Troy Perry, former moderator of the largely homosexual denomination, the Metropolitan Community Church, made the same point. He told The Dallas Morning news, “Monogamy is not a word the gay community uses. We talk about fidelity. That means you live in a loving, caring, honest relationship with your partner. Because we can’t marry, we have people with widely varying opinions as to what that means. Some would say that committed couples could have multiple sexual partners as long as there’s no deception.”
In the Netherlands where gay marriage is legal, a recent study suggests that Troy Perry is correct. Even among stable homosexual partnerships, researchers found that men have an average of eight partners per year outside their “monogamous” relationship. We are now hearing about “monogamy without fidelity.” [These three testimonies are taken from an article entitled “Speaking Out: Why Gay Marriage Would Be Harmful” in Christianity Today, October 19, 2006.]

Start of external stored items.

(** A rule recognises a prefix: its token and the length matched. *)
Definition lit_rule (l : cstr) (t : token) (s : cstr) : option (token * nat) :=
  if bool_decide (take (length l) s = l) then Some (t, length l) else None.

(** [[xX][aA][pP]]: letters of either case. *)
Definition ci_rule (l : cstr) (t : token) (s : cstr) : option (token * nat) :=
  if strcasecmp0 (take (length l) s) l then Some (t, length l) else None.

(** ["[["[0-9]+"]]"] *)
Definition seq_rule (s : cstr) : option (token * nat) :=
  match s with
  | 91 :: 91 :: r =>
      let ds := take_while isdigit r in
      match ds, drop (length ds) r with
      | _ :: _, 93 :: 93 :: _ => Some (MSG_SEQUENCE (atoi ds), (length ds + 4)%nat)
      | _, _ => None
      end
  | _ => None
  end.

Definition rules (s : cstr) : list (option (token * nat)) :=
  [seq_rule s;
   lit_rule (str "<flt+>") ADD_SOURCE_FILTER s; lit_rule (str "</flt+>") ADD_SOURCE_FILTER_E s;
   lit_rule (str "<flt->") DEL_SOURCE_FILTER s; lit_rule (str "</flt->") DEL_SOURCE_FILTER_E s;
   lit_rule (str "<cflt+>") ADD_CLASS_FILTER s; lit_rule (str "</cflt+>") ADD_CLASS_FILTER_E s;
   lit_rule (str "<cflt->") DEL_CLASS_FILTER s; lit_rule (str "</cflt->") DEL_CLASS_FILTER_E s;
   lit_rule (str "<cmd>") START_CMD s; lit_rule (str "</cmd>") END_CMD s;
   ci_rule (str "<xap>") START_XAP s; ci_rule (str "</xap>") END_XAP s;
   lit_rule (str "log<code>") LOGIN s;
   match s with c :: _ => Some (IDENT c, 1%nat) | [] => None end].

(** The longest match, the first rule among equals. *)
Definition longest (l : list (option (token * nat))) : option (token * nat) :=
  fold_left (fun best r =>
    match best, r with
    | Some (_, n), Some (t, m) => if (n <? m)%nat then r else best
    | None, _ => r
    | _, None => best
    end) l None.

(** [yylex] until the end of the buffer; every token consumes a byte. *)
Fixpoint lex (fuel : nat) (s : cstr) : list token :=
  match fuel with
  | O => []
  | S f => match longest (rules s) with
           | Some (t, n) => t :: lex f (drop n s)
           | None => []
           end
  end.

Definition tokens (s : cstr) : list token := lex (length s) s.

(** ** Clients and the program state *)

Inductive cstate :=
| ST_WAIT_FOR_MESSAGE | ST_CMD | ST_ADD_SOURCE_FILTER | ST_ADD_CLASS_FILTER
| ST_XAP | ST_LOGIN | ST_DEL_SOURCE_FILTER | ST_DEL_CLASS_FILTER.

#[global] Instance cstate_eq_dec : EqDecision cstate.
Proof. solve_decision. Defined.

Record Client := mkClient {
  cl_addr : addr;
  connected : bool;
  cl_fd : Z;
  cl_ip : cstr;
  connectTime : Z;
  txFrame : Z;
  rxFrame : Z;
  cl_source : option cstr;
  xapSocketHandler : addr;
  firstMessage : bool;
  cl_state : cstate;
  ident : cstr;
}.

#[global] Instance client_node : Node Client := cl_addr.

Definition set_connected (b : bool) (c : Client) : Client :=
  mkClient (cl_addr c) b (cl_fd c) (cl_ip c) (connectTime c) (txFrame c) (rxFrame c) (cl_source c)
    (xapSocketHandler c) (firstMessage c) (cl_state c) (ident c).
Definition set_tx (n : Z) (c : Client) : Client :=
  mkClient (cl_addr c) (connected c) (cl_fd c) (cl_ip c) (connectTime c) n (rxFrame c) (cl_source c)
    (xapSocketHandler c) (firstMessage c) (cl_state c) (ident c).
Definition set_rx (n : Z) (c : Client) : Client :=
  mkClient (cl_addr c) (connected c) (cl_fd c) (cl_ip c) (connectTime c) (txFrame c) n (cl_source c)
    (xapSocketHandler c) (firstMessage c) (cl_state c) (ident c).
Definition set_source (s : cstr) (c : Client) : Client :=
  mkClient (cl_addr c) (connected c) (cl_fd c) (cl_ip c) (connectTime c) (txFrame c) (rxFrame c) (Some s)
    (xapSocketHandler c) false (cl_state c) (ident c).
Definition set_state (st : cstate) (c : Client) : Client :=
  mkClient (cl_addr c) (connected c) (cl_fd c) (cl_ip c) (connectTime c) (txFrame c) (rxFrame c) (cl_source c)
    (xapSocketHandler c) (firstMessage c) st (ident c).
Definition set_ident (s : cstr) (c : Client) : Client :=
  mkClient (cl_addr c) (connected c) (cl_fd c) (cl_ip c) (connectTime c) (txFrame c) (rxFrame c) (cl_source c)
    (xapSocketHandler c) (firstMessage c) (cl_state c) s.

(** The callbacks the program registers. *)
Inductive fcb := xAPtoClient_cb.
Inductive scb :=
| handleXapPacket_cb | clientListener_cb | serverListener_cb | incomingXapPacket_cb
| flashPolicyServerHandler_cb | webServerHandler_cb.

#[global] Instance fcb_eq_dec : EqDecision fcb.
Proof. solve_decision. Defined.

Record config := mkConfig {
  opt_a : bool;         (* authorisation mode *)
  opt_e : bool;         (* inject the receive sequence *)
  opt_f : bool;         (* inject the transmit sequence *)
  password : cstr;
  self : xAPIdent;
  junk : xAPFrame;      (* the uninitialised local frame of [firstClientMessage] *)
}.

(** [next] is the next block the allocator returns; [tcp] and [udp] are the bytes
    handed to the network, [msg] the static buffer of [xAPtoClient]. *)
Record iserver := mkIserver {
  clientList : list Client;
  filterList : list (xAPFilterCallback fcb addr);
  connectionList : list (xAPSocketConnection scb ptr);
  tx_queue : list (addr * cstr);
  tcp : list (Z * cstr * Z);
  udp : list cstr;
  frame_ : xAPFrame;
  lowerData : bool;
  msg : list Z;
  next : addr;
}.

Definition set_clients (l : list Client) (w : iserver) : iserver :=
  mkIserver l (filterList w) (connectionList w) (tx_queue w) (tcp w) (udp w) (frame_ w) (lowerData w) (msg w) (next w).
Definition set_filters (l : list (xAPFilterCallback fcb addr)) (w : iserver) : iserver :=
  mkIserver (clientList w) l (connectionList w) (tx_queue w) (tcp w) (udp w) (frame_ w) (lowerData w) (msg w) (next w).
Definition set_sockets (l : list (xAPSocketConnection scb ptr)) (w : iserver) : iserver :=
  mkIserver (clientList w) (filterList w) l (tx_queue w) (tcp w) (udp w) (frame_ w) (lowerData w) (msg w) (next w).
Definition set_queue (q : list (addr * cstr)) (w : iserver) : iserver :=
  mkIserver (clientList w) (filterList w) (connectionList w) q (tcp w) (udp w) (frame_ w) (lowerData w) (msg w) (next w).
Definition set_tcp (t : list (Z * cstr * Z)) (w : iserver) : iserver :=
  mkIserver (clientList w) (filterList w) (connectionList w) (tx_queue w) t (udp w) (frame_ w) (lowerData w) (msg w) (next w).
Definition set_udp (u : list cstr) (w : iserver) : iserver :=
  mkIserver (clientList w) (filterList w) (connectionList w) (tx_queue w) (tcp w) u (frame_ w) (lowerData w) (msg w) (next w).
Definition set_frame (f : xAPFrame) (w : iserver) : iserver :=
  mkIserver (clientList w) (filterList w) (connectionList w) (tx_queue w) (tcp w) (udp w) f (lowerData w) (msg w) (next w).
Definition set_lower (b : bool) (m : list Z) (w : iserver) : iserver :=
  mkIserver (clientList w) (filterList w) (connectionList w) (tx_queue w) (tcp w) (udp w) (frame_ w) b m (next w).
Definition set_next (a : addr) (w : iserver) : iserver :=
  mkIserver (clientList w) (filterList w) (connectionList w) (tx_queue w) (tcp w) (udp w) (frame_ w) (lowerData w) (msg w) a.

(** ** Sending *)

(** An answer of [send]: a number of bytes, or an error, fatal for the
    connection or not. *)
Inductive send_ev := SentN (n : nat) | SendErr (fatal : bool).

(** The loop of [sendAll]: the [k]-th call gets the answer [net k] and takes
    between one and all of the bytes left.  Returns the bytes sent, the bytes
    left and the last [n]: [None] before the first call. *)
Fixpoint send_loop (fuel : nat) (net : nat -> send_ev) (k : nat) (done_ left : cstr) (n : option Z)
    : cstr * cstr * option Z * bool :=
  match fuel, left with
  | S f, _ :: _ =>
      match net k with
      | SendErr fatal => (done_, left, Some (-1), fatal)
      | SentN m =>
          let m := Nat.max 1 (Nat.min m (length left)) in
          send_loop f net (S k) (done_ ++ take m left) (drop m left) (Some (Z.of_nat m))
      end
  | _, _ => (done_, left, n, false)
  end.

(** The result and the bytes that went out.  With bytes left it calls [error],
    which log.h does not define: the one of the C library, whose first parameter
    is the exit status, gets the text there and a format it never received. *)
Definition sendAll (net : nat -> send_ev) (buf : cstr) : out (Z * cstr) :=
  let '(sent, rest, n, fatal) := send_loop (length buf) net 0 [] buf None in
  if (fatal : bool) then Ok (-2, sent) else
  if (0 <? length rest)%nat then Undef BadCall else
  n ← of_opt Uninitialised n;
  Ok (if n =? -1 then -1 else 0, sent).

Section Program.
Context (cfg : config).
(** The answers of the network to the [j]-th transmission. *)
Context (net : nat -> nat -> send_ev).

Definition sendToClient (c : Client) (buf : cstr) (w : iserver) : out (Z * Client * iserver) :=
  let c := set_rx (u32 (rxFrame c + 1)) c in
  '(r, bytes) ← sendAll (net (length (tcp w))) buf;
  let w := set_tcp (tcp w ++ [(cl_fd c, bytes, r)]) w in
  Ok (r, (if r =? -2 then set_connected false c else c), w).

Definition broadcastPacket (c : Client) (m : cstr) (w : iserver) : iserver :=
  set_queue (tx_queue w ++ [(cl_addr c, m)]) w.

(** [memmove(lParen+slen, lParen, len-(buf-lParen))]: the length is
    [len + off], where [off] is the offset of the brace. *)
Definition injectFrameSequence (buf : list Z) (frame : Z) : out (list Z) :=
  s ← of_opt OutOfBounds (cstr_at buf 0);
  let len := length s in
  if Z.of_nat len >? XAP_DATA_LEN - 20 then Ok buf else
  match strchr s 125 with
  | None => Ok buf
  | Some off =>
      let seq := str "iseq=" ++ fmt_d (u32 frame) ++ [10] in
      if (off + (len + off) <=? length buf)%nat then
        buf ← write_at buf (off + length seq) (take (len + off) (drop off buf));
        write_at buf off seq
      else Undef OutOfBounds
  end.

Articulating the perspective of many gays, gay author Gabriel Rotello says that “Gay liberation was founded … on a ‘sexual brotherhood of promiscuity,’ and any abandonment of that promiscuity would amount to a ‘communal betrayal of gargantuan proportions.’” (Sexual Ecology, page 112) It would be worthy of study to investigate if Rotello’s perception of gay promiscuity, which he criticizes, is supported by scientific surveys today. Or is male homosexual promiscuity the big elephant in the room that many are afraid to talk about?
Should we be concerned about the physical and mental consequences of the gay sexual practices of our homosexual neighbors? It needs to be said that these sexual behaviors occur among both heterosexual and homosexual persons. But the question before us here focuses on the healthy or unhealthy nature of sex among men.

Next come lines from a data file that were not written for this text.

(** ["log<code>"] needs a ['<'] that is not followed by ['/']. *)
Lemma login_plain s t : plain s -> closing t -> s <> [] -> lit_rule (str "log<code>") LOGIN (s ++ t) = None.
Proof.
  intros Hs Ht Hne. unfold lit_rule. rewrite bool_decide_eq_false_2; [done|]. intros He.
  change (length (str "log<code>")) with 9%nat in He.
  assert (H3 : (s ++ t) !! 3%nat = Some 60 /\ (s ++ t) !! 4%nat = Some 99).
  { split; rewrite <- (lookup_take_lt _ 9) by lia; by rewrite He. }
  assert (H0 : (s ++ t) !! 0%nat = Some 108 /\ (s ++ t) !! 1%nat = Some 111 /\ (s ++ t) !! 2%nat = Some 103).
  { split; [|split]; rewrite <- (lookup_take_lt _ 9) by lia; by rewrite He. }
  destruct H3 as [H3 H4], H0 as (H0 & H1 & H2). unfold plain in Hs. rewrite Forall_lookup in Hs.
  destruct (decide (3 < length s)%nat) as [Hl|Hl].
  - rewrite lookup_app_l in H3 by lia. apply Hs in H3. by destruct H3.
  - destruct t as [|c t]; [rewrite app_nil_r, lookup_ge_None_2 in H3 by lia; done|].
    destruct Ht as [-> Ht]. destruct (decide (length s = 3)%nat) as [Hl3|Hl3].
    + rewrite lookup_app_r in H4 by lia. replace (4 - length s)%nat with 1%nat in H4 by lia.
      destruct t as [|d t]; [done|]. cbn in H4, Ht. congruence.
    + destruct s as [|a [|b [|d s]]]; [done| | |simpl in Hl, Hl3; lia]; cbn in H0, H1, H2; congruence.
Qed.

Lemma tokens_plain s t : plain s -> closing t -> tokens (s ++ t) = map IDENT s ++ tokens t.
Proof.
  intros Hs Ht. induction Hs as [|c s [Hc1 Hc2] Hs IH]; [done|].
  rewrite tokens_unfold. cbn [app]. pose proof (login_plain (c :: s) t ltac:(by constructor) Ht ltac:(done)) as Hlog.
  cbn [app] in Hlog. assert (tolower c <> 60).
  { intros Hl. apply Z.eqb_eq in Hl. rewrite tolower_punct in Hl by lia. lia. }
  assert (Hrules : rules (c :: s ++ t) = replicate 14 None ++ [Some (IDENT c, 1%nat)]).
  { unfold rules. rewrite Hlog. assert (seq_rule (c :: s ++ t) = None) as ->.
    { unfold seq_rule. repeat case_match; congruence. }
    rewrite !(lit_rule_ne 60) by done. by rewrite !(ci_rule_ne 60) by done. }
  rewrite Hrules. cbn [replicate app longest fold_left]. cbn [map app drop]. by rewrite drop_0, IH.
Qed.

(** ** Commands *)

(** What a client asks for. *)
Inductive command :=
| CLogin (pw : cstr)
| CAdd (src : bool) (v : cstr)
| CDel (src : bool) (v : cstr)
| CXap (m : cstr).

Definition print_command (cmd : command) : cstr :=
  match cmd with
  | CLogin pw => str "<cmd>" ++ str "log<code>" ++ pw ++ str "</cmd>"
  | CAdd src v => str "<cmd>" ++ filter_tag true src ++ v ++ str "</cmd>"
  | CDel src v => str "<cmd>" ++ filter_tag false src ++ v ++ str "</cmd>"
  | CXap m => str "<xap>" ++ m ++ str "</xap>"
  end.

Definition command_text (cmd : command) : cstr :=
  match cmd with CLogin s | CAdd _ s | CDel _ s | CXap s => s end.

Definition command_wf (cmd : command) : Prop := plain (command_text cmd) /\ no_nul (command_text cmd).

Definition command_tokens (cmd : command) : list token :=
  match cmd with
  | CLogin pw => [START_CMD; LOGIN] ++ map IDENT pw ++ [END_CMD]
  | CAdd src v => [START_CMD; filter_tok true src] ++ map IDENT v ++ [END_CMD]
  | CDel src v => [START_CMD; filter_tok false src] ++ map IDENT v ++ [END_CMD]
  | CXap m => [START_XAP] ++ map IDENT m ++ [END_XAP]
  end.

Lemma tokens_command cmd s :
  command_wf cmd -> tokens (print_command cmd ++ s) = command_tokens cmd ++ tokens s.
Proof.
  intros [Hp _]. destruct cmd as [pw|src v|src v|m]; cbn [command_text print_command command_tokens] in *;
    rewrite <- !app_assoc.
  - rewrite tokens_start_cmd, tokens_login, tokens_plain by (done || by split). by rewrite tokens_end_cmd.
  - rewrite tokens_start_cmd, tokens_filter_tag, tokens_plain by (done || by split). by rewrite tokens_end_cmd.
  - rewrite tokens_start_cmd, tokens_filter_tag, tokens_plain by (done || by split). by rewrite tokens_end_cmd.
  - rewrite tokens_start_xap, tokens_plain by (done || by split). by rewrite tokens_end_xap.
Qed.

Definition print_commands (l : list command) : cstr := concat (map print_command l).

Lemma tokens_commands l s :
  Forall command_wf l -> tokens (print_commands l ++ s) = concat (map command_tokens l) ++ tokens s.
Proof.
  induction 1 as [|cmd l Hc _ IH]; [done|]. unfold print_commands in *. cbn [map concat].
  rewrite <- !app_assoc, tokens_command by done. by rewrite IH.
Qed.

Section Machine.
Context (cfg : config) (net : nat -> nat -> send_ev).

In The Health Risks of Gay Sex, John R. Diggs, Jr., M.D. a board-approved Internist, quotes a British researcher, R.R. Wilcox who summarizes the physical danger of sex among men as follows:
“Male homosexual behavior is not simply either ‘active’ or ‘passive,’ since penile-anal, mouth-penile, and hand-anal sexual contact is unusual for both partners, and mouth-anal contact is not infrequent…. Mouth-anal contact is the reason for the relatively high incidence of diseases caused by bowel pathogens in male homosexuals. Trauma may encourage the entry of micro-organisms and thus lead to primary syphilitic lesions occurring in the anogenital area…. In addition to sodomy, trauma may be caused by foreign bodies, including stimulators of various kinds, penile adornments, and prostheses.”
Diggs then goes and on and in significant detail speaks of human physiology and the diseases found with extraordinary frequency among male homosexual practitioners as a result of anal intercourse. The rates of anal cancer are sobering. With regard to oral-anal behavior he documents the extremely high rate of parasitic and other intestinal infections, so numerous that a syndrome called “the Gay Bowel” is described in the medical literature.
Diggs’ summary comment is that the medical and social science evidence indicates that homosexual behavior is uniformly unhealthy, producing diseases that have consequences that range from trivial to serious to deadly, resulting often in a shortened life-span.
I would reiterate here that these male homosexual behaviors are cited not to degrade or demean the people involved. Its intention is not to be a judgment on gay persons (who we are is different from what we do) but to make possible an honest and straightforward and graceful assessment of the behaviors. The question is “Ought not love and compassion for one’s same-sex neighbor move one to address the physical and mental health consequences of gay behavior?”